BINDER: Instantly Adaptive Mobile Manipulation with Open-Vocabulary Commands
Seongwon Cho, Daechul Ahn, Donghyun Shin, Hyeonbeom Choi, San Kim, Jonghyun Choi
AI summary
Problem
Prior open-vocabulary mobile manipulation systems rely on intermittent, computationally expensive 3D scene reconstruction, leaving robots with limited environmental awareness between updates and causing missed objects, delayed error detection, and slower replanning.
Approach
BINDER separates strategic planning from continuous monitoring using a dual-process architecture: a Deliberative Response Module handles high-level task planning with 3D maps, while an Instant Response Module continuously analyzes video streams to detect changes and trigger on-demand updates or local corrections.
Key results
- Decouples continuous video monitoring from selective 3D reconstruction to maintain awareness without computational overhead
- Implements bidirectional coordination where the planning module guides monitoring attention and the monitoring module triggers on-demand updates
- Achieves substantially higher success rates and task efficiency than state-of-the-art baselines in real-world dynamic environments
- Enables immediate grasp correction, early failure detection, and opportunistic replanning during navigation and manipulation
Why it matters
Provides a computationally efficient and robust perception strategy for real-world robotic deployment in dynamic, unstructured environments like homes and offices.
Abstract
Open-vocabulary mobile manipulation (OVMM) requires robots to follow language instructions, navigate, and manipulate while updating their world representation as the environment changes dynamically.
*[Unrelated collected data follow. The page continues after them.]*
(** * n8n-nodes-influxdb: validation, formatting and the operations

    A shallow embedding of [InfluxDbValidator] (helpers/validators) and
    [InfluxDbFormatter] (helpers/formatters), with the part of the JavaScript
    runtime the two classes rely on, and of the operations of the node
    (operations/query, write, bucket and delete), as programs over the
    calls of the client library.

    Conventions of the embedding.
    - A JavaScript string is a [string]: a sequence of character codes
      0..255 (the Latin-1 part of the UTF-16 code units).
    - A number in general is a [JsNumber]: NaN, an infinity or a rational.
      [parseInt] and the product of two numbers round to the nearest
      double and overflow to infinity. A number that the code uses as an
      integer (epoch milliseconds, retention seconds, a row limit) is a
      [Z], the integer that the double is; remainders and quotients
      without remainder are exact on it, as they are on doubles, and
      [Number::toString] writes it as the runtime does: its digits up to
      2^53, the shortest decimal that reads back beyond, with an exponent
      from 10^21 on.
    - A call that can raise returns a [Completion]; [Thrown] is the
      exception channel.
    - The clock ([new Date()]) is an argument [now], in epoch milliseconds,
      read once per call.
    - [new Date(string)] is implementation-defined outside the ISO format;
      it is the parameter [dateParse]. *)

From Stdlib Require Import String Ascii List ZArith QArith Bool Lia.
Import ListNotations.
Local Open Scope string_scope.
Local Open Scope Z_scope.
However, most prior works update their world representation only at discrete milestones, such as waypoints or the end of an action step. Such sparse updates leave robots with limited awareness between updates, causing missed objects, delayed error detection, and slower replanning. To address this limitation, we propose BINDER (Bridging INstant and DEliberative Reasoning), a dual-process framework that separates strategic planning from continuous environmental monitoring. BINDER combines a Deliberative Response Module (DRM, a multimodal LLM for task planning) with an Instant Response Module (IRM, a Video-LLM for continuous monitoring). The DRM handles strategic planning through structured 3D scene updates and guides the IRM’s focus, while the IRM processes video streams to update memory, proactively adjust actions, and trigger replanning when needed. This bidirectional coordination ensures continuous awareness without costly updates, enabling reliable and robust operation under dynamic conditions. We evaluate BINDER in three real- world environments where objects are moved during execution and show that it achieves substantially higher success rates and efficiency than state-of-the-art baselines, confirming its effectiveness for real-world deployment.